■ The task
Once the line with "arithmetic overflow; no" is found in the entries below, repeat it and each following line exactly, up to and including the line with "[units (input_cost r);". Add no other lines.

■ Supplied records
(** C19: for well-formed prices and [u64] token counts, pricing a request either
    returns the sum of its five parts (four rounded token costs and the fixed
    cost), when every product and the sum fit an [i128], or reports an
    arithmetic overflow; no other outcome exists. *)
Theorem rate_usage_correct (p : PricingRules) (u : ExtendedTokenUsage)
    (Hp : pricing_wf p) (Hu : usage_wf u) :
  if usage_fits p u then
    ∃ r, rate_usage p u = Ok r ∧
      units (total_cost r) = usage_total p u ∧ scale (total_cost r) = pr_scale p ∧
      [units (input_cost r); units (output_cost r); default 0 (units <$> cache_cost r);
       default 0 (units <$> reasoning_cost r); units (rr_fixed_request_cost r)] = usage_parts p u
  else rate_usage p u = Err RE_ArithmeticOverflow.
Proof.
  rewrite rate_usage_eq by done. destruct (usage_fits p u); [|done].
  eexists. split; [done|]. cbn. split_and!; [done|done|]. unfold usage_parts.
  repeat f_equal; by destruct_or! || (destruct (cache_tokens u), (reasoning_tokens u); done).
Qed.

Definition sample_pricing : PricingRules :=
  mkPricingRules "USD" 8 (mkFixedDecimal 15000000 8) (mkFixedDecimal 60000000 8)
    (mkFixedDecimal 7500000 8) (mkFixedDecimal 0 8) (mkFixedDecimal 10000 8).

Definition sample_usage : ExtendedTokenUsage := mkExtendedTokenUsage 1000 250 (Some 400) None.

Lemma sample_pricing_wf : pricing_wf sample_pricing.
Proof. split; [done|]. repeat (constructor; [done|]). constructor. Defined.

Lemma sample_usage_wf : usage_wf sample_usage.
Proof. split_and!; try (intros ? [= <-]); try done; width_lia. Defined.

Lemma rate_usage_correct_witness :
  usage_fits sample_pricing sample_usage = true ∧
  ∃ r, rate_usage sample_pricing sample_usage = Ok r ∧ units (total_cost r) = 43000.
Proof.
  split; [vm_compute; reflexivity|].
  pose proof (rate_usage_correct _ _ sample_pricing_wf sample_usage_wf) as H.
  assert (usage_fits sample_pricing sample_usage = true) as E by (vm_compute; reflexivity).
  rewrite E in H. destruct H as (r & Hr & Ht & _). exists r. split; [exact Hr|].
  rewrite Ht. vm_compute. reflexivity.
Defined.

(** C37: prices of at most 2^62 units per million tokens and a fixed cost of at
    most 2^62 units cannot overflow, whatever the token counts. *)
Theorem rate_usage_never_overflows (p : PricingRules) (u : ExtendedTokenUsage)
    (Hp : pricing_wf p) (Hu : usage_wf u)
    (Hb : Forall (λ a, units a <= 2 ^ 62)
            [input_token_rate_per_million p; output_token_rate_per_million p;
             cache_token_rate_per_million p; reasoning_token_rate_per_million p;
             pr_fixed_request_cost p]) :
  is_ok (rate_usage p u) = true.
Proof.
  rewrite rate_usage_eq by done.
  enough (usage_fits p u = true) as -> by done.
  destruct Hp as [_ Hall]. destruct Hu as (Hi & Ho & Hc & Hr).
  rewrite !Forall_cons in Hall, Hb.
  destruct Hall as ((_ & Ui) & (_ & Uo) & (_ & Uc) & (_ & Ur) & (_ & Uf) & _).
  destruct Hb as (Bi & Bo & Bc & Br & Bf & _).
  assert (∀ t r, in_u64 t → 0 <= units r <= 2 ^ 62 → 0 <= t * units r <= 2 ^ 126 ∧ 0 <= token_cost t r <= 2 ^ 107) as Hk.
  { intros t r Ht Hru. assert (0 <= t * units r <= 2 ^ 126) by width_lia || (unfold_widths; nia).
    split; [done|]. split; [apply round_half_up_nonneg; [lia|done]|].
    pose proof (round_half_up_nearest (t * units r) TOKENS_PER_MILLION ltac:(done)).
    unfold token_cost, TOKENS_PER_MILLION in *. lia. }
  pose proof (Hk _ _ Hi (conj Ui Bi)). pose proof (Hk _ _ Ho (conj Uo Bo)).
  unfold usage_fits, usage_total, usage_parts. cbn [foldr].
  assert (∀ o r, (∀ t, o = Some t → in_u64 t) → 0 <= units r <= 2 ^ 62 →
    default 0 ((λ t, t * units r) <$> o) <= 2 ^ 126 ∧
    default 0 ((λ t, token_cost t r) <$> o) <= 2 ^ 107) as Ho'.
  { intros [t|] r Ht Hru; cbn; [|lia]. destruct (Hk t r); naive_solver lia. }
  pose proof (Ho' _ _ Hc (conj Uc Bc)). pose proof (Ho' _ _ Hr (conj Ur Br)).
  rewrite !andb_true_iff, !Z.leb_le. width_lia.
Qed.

■ Reply
    arithmetic overflow; no other outcome exists. *)
Theorem rate_usage_correct (p : PricingRules) (u : ExtendedTokenUsage)
    (Hp : pricing_wf p) (Hu : usage_wf u) :
  if usage_fits p u then
    ∃ r, rate_usage p u = Ok r ∧
      units (total_cost r) = usage_total p u ∧ scale (total_cost r) = pr_scale p ∧
      [units (input_cost r); units (output_cost r); default 0 (units <$> cache_cost r);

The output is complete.